Elayna Locklear, a sophomore at the University of North Carolina at Chapel Hill and member of the Lumbee Tribe of North Carolina, has been awarded the Udall scholarship to help her pursue a career in osteopathic medicine to treat Native and minority populations in underserved areas.
Sophomore Brooke Bauman has also been recognized with an honorable mention.
Established by Congress in 1992, the Udall Foundation awards scholarships, fellowships and internships for environmental study and for Native Americans and Alaska Natives in fields related to health care and tribal public policy.
Locklear is UNC-Chapel Hill’s second American Indian Udall scholar in the area of tribal public policy and Native health care and one of 55 Udall scholars nationwide for 2019. The recipients were chosen from among 443 candidates nominated by 227 colleges and universities. Locklear brings the overall number of Udall Scholarships awarded to Carolina students to 16 since the foundation’s initial awards in 1996. The award will cover up to $7,000 of tuition, books, room and board for Locklear’s junior year.
“It is an honor and, above all, a blessing to be chosen to receive this distinguished award,” Locklear said. “As an American Indian, living and working in my home community, I have seen firsthand the need for healthcare professionals who will provide a holistic approach in targeting the prevalent illnesses among our people. Through my time at Carolina, I have learned that it is not about what I accomplish, but it is more about what I can give through my accomplishments.”
Locklear, from Pembroke, aspires to use her background in exercise science to attend a school of osteopathic medicine with the goal of returning to Robeson County to work with populations affected by tremendous rates of diabetes, heart disease and opioid abuse. She hopes to implement alternative medicinal practices that may better target the specific needs of these communities and open the door for more methods of preventive care.
As a certified emergency medical technician, Locklear already has experience in the health care field. As an orientation leader for incoming Carolina students, a UNC Admissions Ambassador and vice president of Alpha Pi Omega sorority, she has also been deeply involved in community outreach and mentorship.

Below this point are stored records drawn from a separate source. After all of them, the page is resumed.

(* ===== verification/Curl.v ===== *)
(** * Curl: exporting a captured request as a shell command

    Models src/crates/mcp-server/src/tools/curl.rs: placeholders for sensitive
    values, the quoting of arguments and the assembly of the command.  The
    specification is a reader for the fragment of the POSIX shell the command
    uses: it fails on every character that would start an expansion, a
    substitution or another command.  The theorems say that the shell sees exactly
    the intended arguments, whatever was captured, and that only the variables the
    export itself created are expanded. *)

From S2P Require Import Prelude Str JsonPath Redaction.

(** ** Definitions: quoting *)

Inductive CurlShell := Posix | Powershell.

Definition shell_as_str (s : CurlShell) : str :=
  match s with Posix => lit "posix" | Powershell => lit "powershell" end.

Definition shell_command (s : CurlShell) : str :=
  match s with Posix => lit "curl" | Powershell => lit "curl.exe" end.

(** [value.replace('\'', by)] *)
Fixpoint replace_quote (by_ : str) (s : str) : str :=
  match s with
  | [] => []
  | c :: s => (if c =? 39 then by_ else [c]) ++ replace_quote by_ s
  end.

Definition quote_literal (shell : CurlShell) (value : str) : str :=
  match shell with
  | Posix => [39] ++ replace_quote [39; 92; 39; 39] value ++ [39]
  | Powershell => [39] ++ replace_quote [39; 39] value ++ [39]
  end.

Definition env_value (shell : CurlShell) (name : str) : str :=
  match shell with
  | Posix => [34] ++ lit "${" ++ name ++ lit "}" ++ [34]
  | Powershell => [34] ++ lit "$env:" ++ name ++ [34]
  end.

(** ** Definitions: placeholders *)

Definition env_byte (b : byte) : bool := ((65 <=? b) && (b <=? 90)) || is_digit b || (b =? 95).

Definition is_valid_env_name (name : str) : bool := negb (bool_decide (name = [])) && forallb env_byte name.

Record Placeholder := { ph_name : str; ph_source : str }.

Record Placeholders := { marker_prefix : str; by_name : gmap str str; items : list Placeholder }.

(** [nonce]: the UUID drawn for the export, as 32 hexadecimal digits *)
Definition new_placeholders (nonce : str) : Placeholders :=
  {| marker_prefix := lit "__AIPROXY_ENV_" ++ nonce ++ lit "_"; by_name := ∅; items := [] |}.

(** The loop of [register]: the first candidate that is free or already stands
    for the source. *)
Fixpoint candidate_loop (fuel : nat) (names : gmap str str) (base source candidate : str) (suffix : Z)
    : option (str * bool) :=
  match fuel with
  | O => None
  | S fuel =>
      match names !! candidate with
      | None => Some (candidate, true)
      | Some existing =>
          if bool_decide (existing = source) then Some (candidate, false)
          else candidate_loop fuel names base source (base ++ lit "_" ++ show suffix) (suffix + 1)
      end
  end.

(** [None] is the assertion on the base. *)
Definition register (base source : str) (p : Placeholders) : option (str * Placeholders) :=
  if is_valid_env_name base then
    '(candidate, fresh) ← candidate_loop (S (size (by_name p))) (by_name p) base source base 2;
    Some (candidate,
          if fresh : bool then
            {| marker_prefix := marker_prefix p; by_name := <[candidate := source]> (by_name p);
               items := items p ++ [{| ph_name := candidate; ph_source := source |}] |}
          else p)
  else None.

Definition marker (base source : str) (p : Placeholders) : option (str * Placeholders) :=
  '(name, p) ← register base source p;
  Some (marker_prefix p ++ name ++ lit "__", p).

Definition has_generated_marker (p : Placeholders) (name : str) : bool :=
  is_valid_env_name name && bool_decide (is_Some (by_name p !! name)).

(** [env_segment], over bytes: a character that is not ASCII is one or more bytes
    that are not alphanumeric. *)
Definition alnum (b : byte) : bool :=
  is_digit b || ((65 <=? b) && (b <=? 90)) || ((97 <=? b) && (b <=? 122)).
Definition to_upper (b : byte) : byte := if (97 <=? b) && (b <=? 122) then b - 32 else b.

Fixpoint env_segment_loop (previous_separator : bool) (output : str) (s : str) : str :=
  match s with
  | [] => output
  | c :: s =>
      if alnum c then env_segment_loop false (output ++ [to_upper c]) s
      else if negb previous_separator && negb (bool_decide (output = [])) then
        env_segment_loop true (output ++ [95]) s
      else env_segment_loop previous_separator output s
  end.

Definition env_segment (value : str) : str :=
  let output := trim_end_matches 95 (env_segment_loop false [] value) in
  if bool_decide (output = []) then lit "VALUE" else output.

(** ** Definitions: rendering *)

(** One step of the loop of [render_with_markers]: the place of the next prefix
    and, if a generated marker starts there, its name and its end. *)
Definition next_marker (p : Placeholders) (value : str) (search_start : nat) : option (nat * option (str * nat)) :=
  match find (drop search_start value) (marker_prefix p) with
  | None => None
  | Some relative =>
      let marker_start := (search_start + relative)%nat in
      let name_start := (marker_start + length (marker_prefix p))%nat in
      Some (marker_start,
            match find (drop name_start value) (lit "__") with
            | Some offset =>
                let name := slice name_start (name_start + offset) value in
                if has_generated_marker p name then Some (name, (name_start + offset + 2)%nat) else None
            | None => None
            end)
  end.

Fixpoint render_loop (fuel : nat) (shell : CurlShell) (p : Placeholders) (value : str)
    (literal_start search_start : nat) (output : str) : option str :=
  match fuel with
  | O => None
  | S fuel =>
      match next_marker p value search_start with
      | Some (marker_start, Some (name, marker_end)) =>
          let literal :=
            if (literal_start <? marker_start)%nat then
              quote_literal shell (slice literal_start marker_start value) else [] in
          render_loop fuel shell p value marker_end marker_end (output ++ literal ++ env_value shell name)
      | Some (marker_start, None) =>
          render_loop fuel shell p value literal_start (marker_start + length (marker_prefix p)) output
      | None =>
          let output :=
            if (literal_start <? length value)%nat then output ++ quote_literal shell (drop literal_start value)
            else output in
          Some (if bool_decide (output = []) then quote_literal shell [] else output)
      end
  end.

“When we say Carolina is passionately public it is because of standout students like Elayna who engage in public service activities on campus and in our local communities,” said Interim Chancellor Kevin M. Guskiewicz. “Elayna plans to use her education and skills to provide medical care to underserved Native and minority communities. Thanks to this Udall Scholarship opportunity – combined with her entrepreneurial drive and dedication to helping others – I have no doubt we will continue to hear about Elayna’s accomplishments that are focused on people and communities in need.”
While at UNC-Chapel Hill, Locklear received the Carolina Native Service Scholars Award for service and leadership in a North Carolina Native community, the Lumbee Tribal Scholarship, the Hayden B. Renwick Academic Achievement Award and the American Indian College Fund Full Circle Scholarship. She has also been an active member of the Carolina Indian Circle.
Bauman, from Chapel Hill, is a member of Honors Carolina and aspires to use her background in environmental science to receive a master’s degree in climate science or environmental journalism. Her goal is to work for a government agency like the National Oceanic and Atmospheric Administration to develop data visualizations and approachable communications related to climate change. She hopes to facilitate communication between environmental advocates and the general population to increase public engagement in science and sustainability.
As a former investigative reporter and staff writer for The Daily Tar Heel, a co-chair for the Student Environmental Action Coalition and creator of the podcast “Guilty Plastics,” Bauman already has experience in environmental communication. She has also worked in professor Glenn Morrison’s environmental health science lab and has used her role as committee leader in Epsilon Eta, an environmental honors fraternity, to spearhead a variety of community activities including efforts to help local businesses to become more sustainable.
Professor Inger Brodey, director of the Office of Distinguished Scholarships, said, “I am delighted that Elayna will be UNC-Chapel Hill’s second Udall Scholar in tribal public policy and Native American health care and that Brooke Bauman received honorable mention in the environmental sector. Elayna hopes to help with some of the most difficult medical problems faced by impoverished communities, such as the opioid crisis. Brooke will continue using her journalism to help teach others about our most pressing environmental concerns. I feel confident that they will both continue in the tradition of public service that they have demonstrated so well during their time at Carolina.”